* Brief:
Each line from the beginning of the data below through the line containing "(** ** A demonstration" should be repeated exactly, please.

* Exercise data:
========

(* ===== verification/PbufTheorems.v ===== *)
(** * Packet buffers: theorems

    The properties the network code relies on, each with an instance on a
    two-pbuf chain. *)
From S2P Require Import Prelude Pbuf PbufChain PbufOps.

(** ** A demonstration heap: chain 1000 -> 2000 carrying 1,2,3 and 4,5; 3000
    carries 9 and stands alone. *)
Definition demo_b1 : pbuf := mkPbuf 2000 5000 5 3 0x80 0 1 0.
Definition demo_b2 : pbuf := mkPbuf 0 6000 2 2 0x80 0 1 0.
Definition demo_b3 : pbuf := mkPbuf 0 7000 1 1 0x80 0 1 0.
Definition demo_heap : pheap :=
  mkPheap (<[1000 := demo_b1]> (<[2000 := demo_b2]> (<[3000 := demo_b3]> ∅)))
    (mem_write (mem_write (mem_write ∅ 5000 [1; 2; 3]) 6000 [4; 5]) 7000 [9]).
Definition demo_chain : list (Z * pbuf) := [(1000, demo_b1); (2000, demo_b2)].
Definition demo_single : list (Z * pbuf) := [(3000, demo_b3)].

Lemma demo_chain_at : chain_at (pbufs demo_heap) 1000 demo_chain.
Proof. simpl. by repeat split. Qed.
Lemma demo_single_at : chain_at (pbufs demo_heap) 3000 demo_single.
Proof. simpl. by repeat split. Qed.
Lemma demo_chain_wf : wf_chain demo_chain.
Proof. simpl. by repeat split. Qed.
Lemma demo_single_wf : wf_chain demo_single.
Proof. simpl. by repeat split. Qed.
Lemma demo_payloads_ok : payloads_ok demo_chain.
Proof.
  simpl. unfold addr_ok, apart. simpl. repeat split; try lia; try constructor; simpl; try lia.
  constructor.
Qed.
Lemma demo_apart x : x ∈ demo_chain.*1 -> x ∉ demo_single.*1.
Proof. cbn. rewrite !elem_of_cons, !elem_of_nil. lia. Qed.
Lemma demo_plain : Forall plain demo_chain.
Proof. repeat constructor; by vm_compute. Qed.
Lemma demo_mem_ok : mem_ok (pmem demo_heap).
Proof. unfold demo_heap. cbn [pmem]. auto with cint. Qed.

(** Copying out of a pbuf chain returns exactly the bytes of the chain
    from [offset] on, at most [len] of them, however they are split over the
    pbufs, and their number. *)
Theorem pbuf_copy_partial_correct h p ps len offset :
  chain_at (pbufs h) p ps -> wf_chain ps -> 0 <= len < 65536 -> 0 <= offset < 65536 ->
  exists bs, pbuf_copy_partial p len offset h = Ret (Z.of_nat (length bs), bs) /\
    bs = take (Z.to_nat len) (drop (Z.to_nat offset) (chain_data (pmem h) ps)).
Proof. intros Hc Hw Hl Ho. eexists. split; [by apply pbuf_copy_partial_eq|done]. Qed.

Lemma pbuf_copy_partial_correct_witness :
  exists bs, pbuf_copy_partial 1000 3 1 demo_heap = Ret (Z.of_nat (length bs), bs) /\ bs = [2; 3; 4].
Proof.
  apply (pbuf_copy_partial_correct demo_heap 1000 demo_chain 3 1 demo_chain_at demo_chain_wf); lia.
Defined.

(** Filling a chain with [pbuf_take] and reading it back with
    [pbuf_copy_partial] returns the bytes that were put in; bytes of the chain
    past them, and all memory outside its payloads, keep their values.  A
    chain that is too short is left alone and ERR_MEM returned. *)
Theorem pbuf_take_roundtrip h p ps (src : reader) len :
  chain_at (pbufs h) p ps -> p <> NULL -> wf_chain ps -> payloads_ok ps ->
  (forall i, is_byte (src i)) -> 0 <= len < 65536 ->
  if tot ps <? len then pbuf_take p src len h = Ret (ERR_MEM, h)
  else exists h', pbuf_take p src len h = Ret (ERR_OK, h') /\
    pbuf_copy_partial p len 0 h' = Ret (len, slice src 0 len) /\ pbufs h' = pbufs h /\
    drop (Z.to_nat len) (chain_data (pmem h') ps) = drop (Z.to_nat len) (chain_data (pmem h) ps) /\
    forall x n, addr_ok x n -> clear_of x n ps -> mem_read (pmem h') x n = mem_read (pmem h) x n.
Proof.
  intros Hc Hp Hw Hpo Hs Hl. pose proof (pbuf_take_eq p ps src len h Hc Hp Hw Hpo Hs) as H.
  destruct (Z.ltb_spec (tot ps) len) as [|Hle]; [by apply H; lia|].
  destruct H as (m' & E & D & F); [lia|]. exists (set_pmem m' h).
  pose proof (length_slice src 0 len) as Hlen.
  split; [done|]. split; [|split; [done|split; [|done]]].
  - rewrite (pbuf_copy_partial_eq (set_pmem m' h) p ps) by (done || lia). unfold window.
    change (Z.to_nat 0) with 0%nat. rewrite drop_0. cbn [pmem set_pmem].
    rewrite D, take_app_length' by done.
    rewrite Hlen, Z2Nat.id by lia. done.
  - cbn [pmem set_pmem]. by rewrite D, drop_app_length'.
Qed.

Lemma pbuf_take_roundtrip_witness :
  exists h', pbuf_take 1000 (list_reader [7; 8; 9; 10]) 4 demo_heap = Ret (ERR_OK, h') /\
    pbuf_copy_partial 1000 4 0 h' = Ret (4, [7; 8; 9; 10]).
Proof.
  destruct (pbuf_take_roundtrip demo_heap 1000 demo_chain (list_reader [7; 8; 9; 10]) 4
    demo_chain_at ltac:(discriminate) demo_chain_wf demo_payloads_ok
    ltac:(intros i; apply list_reader_byte; repeat constructor; lia) ltac:(lia))
    as (h' & E & E' & _). exists h'. split; [exact E|exact E'].
Defined.

(** [pbuf_cat] appends: the chain from the head is afterwards the pbufs of
    both chains in order, carrying the bytes of the first and then those of
    the second, with every tot_len again the length of what follows; payload
    bytes and pbufs of other chains are not touched. *)
Theorem pbuf_cat_correct h p ps t qs :
  chain_at (pbufs h) p ps -> chain_at (pbufs h) t qs -> p <> NULL -> t <> NULL ->
  wf_chain ps -> wf_chain qs -> tot ps + tot qs < 65536 ->
  (forall x, x ∈ ps.*1 -> x ∉ qs.*1) ->
  exists h' rs, pbuf_cat p t h = Ret h' /\ chain_at (pbufs h') p rs /\ wf_chain rs /\
    rs.*1 = ps.*1 ++ qs.*1 /\ pmem h' = pmem h /\
    chain_data (pmem h') rs = chain_data (pmem h) ps ++ chain_data (pmem h) qs /\
    (forall x, x ∉ ps.*1 -> pbufs h' !! x = pbufs h !! x).
Proof.
  intros Hc Hct Hp Ht Hw Hwq Hs Hdis.
  destruct (pbuf_cat_spec p ps t qs h) as (ps' & h' & E & Hm & Hc' & Hw' & Hk & Hd & Hf & _); try done.
  exists h', (ps' ++ qs). split; [done|]. split; [done|]. split; [done|].
  split; [by rewrite fmap_app, Hk|]. split; [done|]. split; [|done].
  by rewrite chain_data_app, Hd, Hm.
Qed.

Lemma pbuf_cat_correct_witness :
  exists h' rs, pbuf_cat 1000 3000 demo_heap = Ret h' /\ chain_at (pbufs h') 1000 rs /\
    chain_data (pmem h') rs = [1; 2; 3; 4; 5; 9].
Proof.
  destruct (pbuf_cat_correct demo_heap 1000 demo_chain 3000 demo_single demo_chain_at
    demo_single_at ltac:(discriminate) ltac:(discriminate) demo_chain_wf demo_single_wf
    ltac:(vm_compute; reflexivity) demo_apart)
    as (h' & rs & E & Hc & _ & _ & _ & Hd & _).
  exists h', rs. split; [exact E|]. split; [exact Hc|exact Hd].
Defined.

(** [pbuf_free] releases the longest prefix of the chain whose pbufs have
    a single reference, takes one reference from the pbuf after it, returns
    how many were released (modulo 256, its u8_t), and leaves every other pbuf
    and all payload memory alone; a chain with all counts at one is gone
    completely. *)
Theorem pbuf_free_correct custom_free h p ps :
  chain_at (pbufs h) p ps -> p <> NULL -> Forall plain ps ->
  exists n h', pbuf_free custom_free p h = Ret (u8 n, h') /\ free_post h ps n h' /\
    (Forall (fun x => p_ref x.2 = 1) ps ->
       n = Z.of_nat (length ps) /\ forall x, x ∈ ps.*1 -> pbufs h' !! x = None).
Proof.
  intros Hc Hp Hpl. destruct (pbuf_free_spec custom_free p ps h Hc Hp Hpl) as (n & h' & E & P).
  exists n, h'. split; [done|]. split; [done|]. intros Hall.
  destruct P as [pre rest h' -> Hpre Hrest Hgone Hsame Hm].
  destruct rest as [|[a b] rest]; [by rewrite app_nil_r|].
  apply Forall_app in Hall as [_ Hall]. inversion Hall as [|? ? H1 _]; subst. simpl in H1. lia.
Qed.

Definition no_custom (p : Z) (h : pheap) : res pheap := Undef.
Lemma pbuf_free_correct_witness :
  exists n h', pbuf_free no_custom 1000 demo_heap = Ret (u8 n, h') /\ n = 2 /\
    forall x, x ∈ demo_chain.*1 -> pbufs h' !! x = None.
Proof.
  destruct (pbuf_free_correct no_custom demo_heap 1000 demo_chain demo_chain_at
    ltac:(discriminate) demo_plain) as (n & h' & E & _ & H).
  destruct H as [Hn Hg]; [repeat constructor|]. exists n, h'. by split.
Defined.

(** [pbuf_realloc] to a smaller length keeps exactly the first [new_len]
    bytes: the chain is again well formed with that total, its bytes are the
    prefix of the old ones, and only pbufs of this chain change. *)
Theorem pbuf_realloc_correct custom_free h p ps new_len :
  chain_at (pbufs h) p ps -> wf_chain ps -> Forall plain ps -> 0 <= new_len < tot ps ->
  exists ps' h', pbuf_realloc custom_free p new_len h = Ret h' /\
    chain_at (pbufs h') p ps' /\ wf_chain ps' /\ tot ps' = new_len /\
    chain_data (pmem h') ps' = take (Z.to_nat new_len) (chain_data (pmem h) ps) /\
    (forall x, x ∉ ps.*1 -> pbufs h' !! x = pbufs h !! x).
Proof.
  intros Hc Hw Hp Hn.
  destruct (pbuf_realloc_spec custom_free p ps new_len h Hc Hw Hp Hn)
    as (ps' & h' & E & Hm & Hc' & Hw' & Ht & Hd & Hf & _).
  exists ps', h'. rewrite Hm. by repeat split.
Qed.

Lemma pbuf_realloc_correct_witness :
  exists ps' h', pbuf_realloc no_custom 1000 2 demo_heap = Ret h' /\
    chain_data (pmem h') ps' = [1; 2].
Proof.
  destruct (pbuf_realloc_correct no_custom demo_heap 1000 demo_chain 2 demo_chain_at
    demo_chain_wf demo_plain ltac:(vm_compute; split; [discriminate|reflexivity]))
    as (ps' & h' & E & _ & _ & _ & Hd & _).
  exists ps', h'. split; [exact E|exact Hd].
Defined.

(** [pbuf_memfind] returns the lowest offset, at or after [start], at
    which the searched bytes occur in the chain (also across pbuf boundaries),
    and 0xFFFF exactly when there is none. *)
Theorem pbuf_memfind_correct h p ps (mem : reader) len start :
  mem_ok (pmem h) -> chain_at (pbufs h) p ps -> p <> NULL -> wf_chain ps -> tot ps < 65535 ->
  0 <= len < 65536 -> 0 <= start < 65536 ->
  exists r, pbuf_memfind p mem len start h = Ret r /\
    (r = 0xFFFF /\ (forall k, start <= k <= tot ps - len ->
                      ~ matches (chain_data (pmem h) ps) mem len k) \/
     start <= r <= tot ps - len /\ matches (chain_data (pmem h) ps) mem len r /\
       forall k, start <= k < r -> ~ matches (chain_data (pmem h) ps) mem len k).
Proof.
  intros Hm Hc Hp Hw Ht Hl Hs. destruct ps as [|[a b] ps0] eqn:Eps; [done|].
  unfold pbuf_memfind. rewrite (pget_chain _ _ _ _ _ Hc). cbn [res_bind]. rewrite <- Eps in *.
  assert (p_tot_len b = tot ps) as -> by (rewrite Eps in Hw |- *; apply Hw).
  pose proof (tot_bound _ Hw) as Htb. rewrite Z.geb_leb.
  destruct (Z.leb_spec (len + start) (tot ps)) as [Hle|Hgt].
  - rewrite (u16_small (tot ps - len)) by lia.
    apply pbuf_memfind_loop_spec; try done; try lia.
  - exists 0xFFFF. split; [done|]. left. split; [done|]. intros k Hk. lia.
Qed.

Lemma pbuf_memfind_correct_witness :
  exists r, pbuf_memfind 1000 (list_reader [3; 4]) 2 0 demo_heap = Ret r /\
    (r = 0xFFFF \/ 0 <= r <= 3 /\ matches [1; 2; 3; 4; 5] (list_reader [3; 4]) 2 r).
Proof.
  destruct (pbuf_memfind_correct demo_heap 1000 demo_chain (list_reader [3; 4]) 2 0 demo_mem_ok
    demo_chain_at ltac:(discriminate) demo_chain_wf ltac:(vm_compute; reflexivity)
    ltac:(lia) ltac:(lia)) as (r & E & [[H _]|(Hr & Hmt & _)]); exists r; (split; [exact E|]);
    [by left|right]. split; [exact Hr|exact Hmt].
Defined.

(** Hiding a header and revealing it again is the identity: for a pbuf
    whose payload follows its struct, [pbuf_remove_header] of up to [len]
    bytes succeeds, and [pbuf_add_header] of the same size then succeeds and
    restores the pbuf exactly. *)
Theorem pbuf_header_roundtrip h p b d :
  pbufs h !! p = Some b -> 0 < p -> p + SIZEOF_STRUCT_PBUF <= payload b ->
  addr_ok (payload b) (p_len b) -> payload b + p_len b < 18446744073709551616 ->
  0 <= p_len b <= p_tot_len b -> p_tot_len b < 65536 ->
  has_flag (type_internal b) PBUF_TYPE_FLAG_STRUCT_DATA_CONTIGUOUS = true ->
  0 < d <= p_len b ->
  exists h', pbuf_remove_header p d h = Ret (0, h') /\
    pbufs h' !! p = Some (set_data (payload b + d) (p_len b - d) (p_tot_len b - d) b) /\
    pbuf_add_header p d h' = Ret (0, h).
Proof.
  intros Hb Hp Hpl (Ha1 & Ha2 & Ha3) Hend Hl Ht Hf Hd.
  unfold SIZEOF_STRUCT_PBUF in *. change (MEM_ALIGN_SIZE 24) with 24 in *.
  assert (pget h p = Ret b) as Hg.
  { unfold pget, NULL. destruct (Z.eqb_spec p 0); [lia|]. by rewrite Hb. }
  set (b' := set_data (payload b + d) (p_len b - d) (p_tot_len b - d) b).
  exists (pset p b' h). split; [|split].
  - unfold pbuf_remove_header, lwip_assert, NULL. destruct (Z.eqb_spec p 0); [lia|]. cbn [negb].
    rewrite Z.gtb_ltb. destruct (Z.ltb_spec 0xFFFF d), (Z.eqb_spec d 0); try lia.
    rewrite Hg. cbn [res_bind]. destruct (Z.leb_spec d (p_len b)); [|lia].
    by rewrite u64_small, !u16_small by lia.
  - cbn. by rewrite lookup_insert_eq.
  - unfold pbuf_add_header, pbuf_add_header_impl, lwip_assert, NULL.
    destruct (Z.eqb_spec p 0); [lia|]. cbn [negb].
    rewrite Z.gtb_ltb. destruct (Z.ltb_spec 0xFFFF d), (Z.eqb_spec d 0); try lia.
    unfold pget, NULL. destruct (Z.eqb_spec p 0); [lia|]. cbn [pbufs pset]. rewrite lookup_insert_eq.
    cbn [res_of_option res_bind]. cbn [b' set_data payload p_len p_tot_len type_internal].
    rewrite (u16_small (d + (p_tot_len b - d))) by lia.
    destruct (Z.ltb_spec (d + (p_tot_len b - d)) d); [lia|]. rewrite Hf.
    replace (payload b + d - d) with (payload b) by lia.
    unfold SIZEOF_STRUCT_PBUF. change (MEM_ALIGN_SIZE 24) with 24.
    rewrite (u64_small (payload b)), (u64_small (p + 24)) by lia.
    destruct (Z.ltb_spec (payload b) (p + 24)); [lia|].
    rewrite !u16_small by lia. unfold pset. cbn [pbufs pmem]. rewrite insert_insert_eq.
    replace (p_len b - d + d) with (p_len b) by lia.
    replace (p_tot_len b - d + d) with (p_tot_len b) by lia.
    do 2 f_equal. destruct h as [hp hm]; cbn in *. f_equal. apply insert_id. by destruct b.
Qed.

Lemma pbuf_header_roundtrip_witness :
  exists h', pbuf_remove_header 1000 2 demo_heap = Ret (0, h') /\
    pbuf_add_header 1000 2 h' = Ret (0, demo_heap).
Proof.
  destruct (pbuf_header_roundtrip demo_heap 1000 demo_b1 2) as (h' & E & _ & E').
  - reflexivity.
  - lia.
  - vm_compute. discriminate.
  - unfold addr_ok. cbn. lia.
  - cbn. lia.
  - cbn. lia.
  - cbn. lia.
  - reflexivity.
  - cbn. lia.
  - exists h'. split; [exact E|exact E'].
Defined.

========

* Solution:
(* ===== verification/PbufTheorems.v ===== *)
(** * Packet buffers: theorems

    The properties the network code relies on, each with an instance on a
    two-pbuf chain. *)
From S2P Require Import Prelude Pbuf PbufChain PbufOps.

(** ** A demonstration heap: chain 1000 -> 2000 carrying 1,2,3 and 4,5; 3000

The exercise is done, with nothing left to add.